Items listed in a dataset
(* ===== verification/Limiter.v ===== *)
(** * The login limiter (crates\/uwumail-store\/src\/limiter.rs)

    [AuthLimiter] counts failed logins per network, spaces out the tries at one login,
    keeps networks out for a day or a week, and reserves a place for each password
    check that is under way. A method is a function from the limiter before to the one
    after; it reads the clock once, and that reading is its argument. What goes to the
    reporter and to the database is kept in the limiter as a log. The maps are behind
    a mutex each: [begin] is split at [reserve], the step that decides, so that
    [LimiterSafe] can interleave other calls there. Unicode lower casing is a variable. *)

From stdpp Require Import gmap sorting.
From S2P Require Import Prelude Utf8 Places Network.

(** ** Constants; a [Duration] and an [Instant] are nanoseconds, a unix time is seconds *)

Definition from_secs (s : Z) : Z := s * 10 ^ 9.
Definition as_secs (d : Z) : Z := d / 10 ^ 9.

Definition WINDOW : Z := from_secs (15 * 60).
Definition MAX_FAILURES : Z := 10.
Definition MAX_UNKNOWN : Z := 3.
Definition ACCOUNT_FREE_FAILURES : Z := 10.
Definition ACCOUNT_SPACING : Z := from_secs 30.
Definition LOGINS_PER_NETWORK : nat := 16.
Definition MAX_ENTRIES : Z := 100000.
Definition MAX_BLOCKS : Z := 20000.
Definition BLOCK_FIRST : Z := from_secs (24 * 3600).
Definition BLOCK_AGAIN : Z := from_secs (7 * 24 * 3600).
Definition BLOCK_MEMORY : Z := from_secs (30 * 24 * 3600).
Definition KNOWN_FOR : Z := from_secs (30 * 24 * 3600).
Definition KNOWN_REFRESH : Z := 24 * 3600.
Definition SHARED_FOR : Z := from_secs (365 * 24 * 3600).
Definition REPORT_AFTER : Z := 10.
Definition WINDOW_BLOCK_OUTSIDE : Z := from_secs 3600.

Definition NOT_AN_ADDRESS : list byte := bs "not_an_address".
Definition UNKNOWN_LOGINS : list byte := bs "unknown_logins".
Definition WRONG_PASSWORDS : list byte := bs "wrong_passwords".

Definition u32 (z : Z) : Z := z `mod` 2 ^ 32.
Definition u64 (z : Z) : Z := z `mod` 2 ^ 64.
Definition u32_saturating_add (a b : Z) : Z := Z.min u32_max (a + b).
Definition saturating_sub (a b : Z) : Z := Z.max 0 (a - b).

(** A reading of both clocks: [Instant::now] and [unix_now]. *)
Record Clock := { instant : Z; unix : Z }.

Definition elapsed (now : Clock) (since : Z) : Z := saturating_sub (instant now) since.

(** ** State *)

Record Block := {
  ip : IpAddr; reason : list byte; block_login : list byte; protocol : list byte;
  since : Z; until : Z; times : Z }.

#[export] Instance Block_eq_dec : EqDecision Block.
Proof. solve_decision. Defined.

Record Failures := { wrong : Z; unknown : Z; by_login : gmap (list byte) Z }.

Definition no_failures : Failures := {| wrong := 0; unknown := 0; by_login := ∅ |}.

Definition over_the_line (f : Failures) : bool := (MAX_FAILURES <=? wrong f) || (MAX_UNKNOWN <=? unknown f).

Inductive Tried := Unknown | Wrong (login : option (list byte)).

Record AccountFailures := { count : Z; last : Z }.

Record Known := { seen : Z; login : list byte; shared : bool }.

Definition still (k : Known) (now : Z) : bool :=
  saturating_sub now (seen k) <=? as_secs (if shared k then SHARED_FOR else KNOWN_FOR).

Record InFlight := { networks : gmap IpAddr Z; logins : gmap (list byte) Z }.
Lemma no_failures_ok n : 0 <= n -> failures_ok n no_failures.
Proof.
  intros. unfold failures_ok, no_failures. cbn [wrong unknown by_login]. rewrite map_size_empty.
  split_and!; try lia; [apply map_Forall_empty | done].
Qed.

Lemma count_try_ok n tried f : n < MAX_STEPS -> failures_ok n f -> failures_ok (n + 1) (count_try tried f).
Proof.
  unfold MAX_STEPS. intros Hn (Hw & Hu & Hs & Hall & Ht).
  destruct tried as [|[login|]]; unfold failures_ok; cbn [count_try wrong unknown by_login];
    rewrite ?u32_small by lia; [split_and!; (done || lia)| |split_and!; (done || lia)].
  split; [lia|]. split; [lia|]. destruct (by_login f !! login) as [own|] eqn:El.
  - pose proof (own_le_total _ _ _ Hall El). rewrite u32_small by lia.
    rewrite map_size_insert_Some by done. rewrite <-insert_delete_eq.
    split_and!; [done | apply map_Forall_insert_2; [lia | by apply map_Forall_delete] |].
    rewrite total_insert by apply lookup_delete_eq. rewrite (total_delete _ _ _ El) in Ht. lia.
  - case_decide; [|split_and!; (done || lia)]. rewrite map_size_insert_None by done.
    split_and!; [lia | by apply map_Forall_insert_2 |]. rewrite total_insert by done. lia.
Qed.

Lemma forgive_ok n login f : failures_ok n f -> failures_ok n (forgive login f).
Proof.
  intros (Hw & Hu & Hs & Hall & Ht). unfold forgive.
  destruct (by_login f !! login) as [own|] eqn:El; [|done].
  pose proof (own_le_total _ _ _ Hall El). rewrite (total_delete _ _ _ El) in *.
  pose proof (total_nonneg _ (map_Forall_delete _ _ login Hall)).
  unfold failures_ok, saturating_sub. cbn [wrong unknown by_login].
  rewrite map_size_delete_Some by done. split_and!; try lia. by apply map_Forall_delete.
Qed.

Lemma failures_ok_set n l f :
  limiter_ok n l -> map_Forall (fun k e => key k = k /\ failures_ok n e.1) f -> limiter_ok n (set_failures f l).
Proof. intros (_ & H) Hf. exact (conj Hf H). Qed.

Lemma delete_failures_ok n k l : limiter_ok n l -> limiter_ok n (set_failures (delete k (failures l)) l).
Proof. intros H. apply failures_ok_set; [done|]. apply map_Forall_delete, H. Qed.

Lemma accounts_ok_set n l a :
  limiter_ok n l -> map_Forall (fun _ => account_ok n) a -> limiter_ok n (set_accounts a l).
Proof. intros (Hf & _ & H) Ha. exact (conj Hf (conj Ha H)). Qed.

Lemma delete_accounts_ok n k l : limiter_ok n l -> limiter_ok n (set_accounts (delete k (accounts l)) l).
Proof. intros H. apply accounts_ok_set; [done|]. apply map_Forall_delete, H. Qed.

Lemma report_ok n r l : limiter_ok n l -> limiter_ok n (report r l).
Proof. unfold report. by case_match. Qed.

Lemma turn_away_ok n now ip l : limiter_ok n l -> limiter_ok n (turn_away now ip l).
Proof. intros H. unfold turn_away. repeat case_match; try exact H; apply report_ok, H. Qed.

Lemma is_blocked_ok n now ip l : limiter_ok n l -> limiter_ok n (is_blocked now ip l).2.
Proof.
  intros H. unfold is_blocked. repeat case_match; try exact H; [by apply turn_away_ok | by apply delete_failures_ok].
Qed.

Lemma network_failures_ok n now network exempt l : limiter_ok n l -> limiter_ok n (network_failures now network exempt l).2.
Proof. intros H. unfold network_failures. repeat case_match; try exact H. by apply delete_failures_ok. Qed.
(* ===== verification/LimiterRuns.v ===== *)
(** * Runs of the login limiter

    What the limiter does over a sequence of calls: guesses at others' logins add up
    to a refusal however often an own login succeeds in between, a lasting block holds
    for its time and is reported on every tenth visit, and the networks that are
    listed as kept out are those that are turned away. *)

From stdpp Require Import gmap sorting.
From S2P Require Import Prelude Utf8 Network Limiter LimiterSafe.

Section runs.
Context (to_lowercase : list byte -> list byte).

Abbreviation login_key := (login_key to_lowercase).
Abbreviation call := (call to_lowercase).

(** ** Guesses between successes *)

Definition run (calls : list (Clock * Call)) (l : AuthLimiter) : AuthLimiter :=
  foldl (fun l c => call c.1 c.2 l) l calls.

(** The wrong passwords a call adds for [net], those for the login [mine] left out. *)
Definition guesses (mine : list byte) (net : IpAddr) (c : Call) : Z :=
  match c with
  | RecordFailure ip login => if decide (key ip = net /\ login_key login <> mine) then 1 else 0
  | RecordWrongToken ip => if decide (key ip = net) then 1 else 0
  | _ => 0
  end.

Definition guessed (mine : list byte) (net : IpAddr) (calls : list (Clock * Call)) : Z :=
  foldr (fun c n => guesses mine net c.2 + n) 0 calls.

(** Calls by which nobody but [mine] gets in from [net], and no admin steps in. *)
Definition only_mine (mine : list byte) (net : IpAddr) (c : Call) : Prop :=
  match c with
  | RecordSuccessOf ip login _ => key ip = net -> login_key login = mine
  | Unblock ip => key ip <> net
  | SetExempt _ | SetExemptHosts _ | SetHostAddresses _ _ => False
  | _ => True
  end.

(** The failures of [net] after [k] guesses since [t0]. *)
Definition guesses_counted (mine : list byte) (net : IpAddr) (t0 k : Z) (l : AuthLimiter) : Prop :=
  match failures l !! net with
  | Some (f, since) => t0 <= since /\ k + default 0 (by_login f !! mine) <= wrong f
  | None => k = 0
  end.

Definition in_window (t0 : Z) (now : Clock) : Prop := t0 <= instant now <= t0 + WINDOW.

Lemma not_expired t0 now since : in_window t0 now -> t0 <= since -> (WINDOW <? elapsed now since) = false.
Proof. unfold in_window, elapsed, saturating_sub. intros. assert (0 <= WINDOW) by (vm_compute; discriminate). lia. Qed.

Lemma failures_report r l : failures (report r l) = failures l.
Proof. unfold report. by case_match. Qed.

Lemma failures_turn_away now ip l : failures (turn_away now ip l) = failures l.
Proof. unfold turn_away. repeat case_match; rewrite ?failures_report; done. Qed.

Lemma keep_guesses mine net t0 k l l' :
  failures l' !! net = failures l !! net -> guesses_counted mine net t0 k l -> guesses_counted mine net t0 k l'.
Proof. unfold guesses_counted. by intros ->. Qed.

Lemma swept_lookup {K A} `{Countable K} keep (m : gmap K A) k :
  (forall x, m !! k = Some x -> keep x = true) -> swept keep m !! k = m !! k.
Proof.
  intros Hk. unfold swept. case_match; [|done]. destruct (m !! k) as [x|] eqn:E.
  - apply map_lookup_filter_Some. split; [done | by apply Hk].
  - apply map_lookup_filter_None. by left.
Qed.

(** The failures of [net] once a try from [ip] is counted. *)
Lemma record_failures now ip tried l net t0 :
  in_window t0 now -> is_exempt l ip = false ->
  (forall f since, failures l !! net = Some (f, since) -> t0 <= since) ->
  failures (record now ip tried l) !! net =
    if decide (key ip = net) then
      match failures l !! net with
      | Some (f, since) => Some (count_try tried f, since)
      | None => Some (count_try tried no_failures, instant now)
      end
    else failures l !! net.
Proof.
  intros Hwin Hx Hsince. unfold record. rewrite Hx. cbv zeta.
  set (m := swept _ _). assert (Hm : m !! net = failures l !! net).
  { apply swept_lookup. intros [f since] H%Hsince. simpl. pose proof (not_expired _ _ _ Hwin H). lia. }
  assert (E : forall e r, failures (if e : bool then report r (set_failures (<[key ip := (count_try tried
    (entry_of now (key ip) m).1, (entry_of now (key ip) m).2)]> m) l) else set_failures (<[key ip := (count_try tried
    (entry_of now (key ip) m).1, (entry_of now (key ip) m).2)]> m) l)
    = <[key ip := (count_try tried (entry_of now (key ip) m).1, (entry_of now (key ip) m).2)]> m).
  { intros [] r; [by rewrite failures_report | done]. }
  rewrite E. case_decide as Hk; [subst net; rewrite lookup_insert_eq | by rewrite lookup_insert_ne].
  unfold entry_of. rewrite Hm. destruct (failures l !! key ip) as [[f since]|] eqn:Ef; cbn [default from_option id snd fst].
  - by rewrite (not_expired t0) by (done || by eapply Hsince).
  - rewrite (not_expired t0); [done | done | apply Hwin].
Qed.

(** Who is never blocked. *)
Definition lists (l : AuthLimiter) := (exempt l, exempt_hosts l).

Lemma lists_report r l : lists (report r l) = lists l.
Proof. unfold report. by case_match. Qed.

Lemma lists_turn_away now ip l : lists (turn_away now ip l) = lists l.
Proof. unfold turn_away. repeat case_match; by rewrite ?lists_report. Qed.

Lemma lists_record now ip tried l : lists (record now ip tried l) = lists l.
Proof. unfold record. cbv zeta. repeat case_match; by rewrite ?lists_report. Qed.

Lemma lists_unchanged mine net now c l : only_mine mine net c -> lists (call now c l) = lists l.
Proof.
  destruct c; cbn [only_mine LimiterSafe.call]; intros Hc; try done; try by apply lists_record.
  - unfold is_blocked. repeat case_match; cbn [snd]; by rewrite ?lists_turn_away.
  - unfold account_throttled. by repeat case_match.
  - unfold look, network_failures, login_failures. cbv zeta.
    repeat case_match; simplify_eq; cbn [snd]; by rewrite ?lists_turn_away.
  - unfold record_failure. cbv zeta. by rewrite lists_record.
  - unfold record_success_of. cbv zeta. by repeat case_match.
  - unfold block, block_for. cbv zeta. by repeat case_match.
  - unfold unblock. cbv zeta. cbn [snd]. by rewrite lists_report.
Qed.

#### [Action item]
Taking the records above, retype every line from the one with "Lemma network_failures_ok n" down to the one with "Abbreviation call := (call to_lowercase).", exactly and with nothing else.

#### [Output for this task]
Lemma network_failures_ok n now network exempt l : limiter_ok n l -> limiter_ok n (network_failures now network exempt l).2.
Proof. intros H. unfold network_failures. repeat case_match; try exact H. by apply delete_failures_ok. Qed.
(* ===== verification/LimiterRuns.v ===== *)
(** * Runs of the login limiter

    What the limiter does over a sequence of calls: guesses at others' logins add up
    to a refusal however often an own login succeeds in between, a lasting block holds
    for its time and is reported on every tenth visit, and the networks that are
    listed as kept out are those that are turned away. *)

From stdpp Require Import gmap sorting.
From S2P Require Import Prelude Utf8 Network Limiter LimiterSafe.

Section runs.
Context (to_lowercase : list byte -> list byte).

Abbreviation login_key := (login_key to_lowercase).
Abbreviation call := (call to_lowercase).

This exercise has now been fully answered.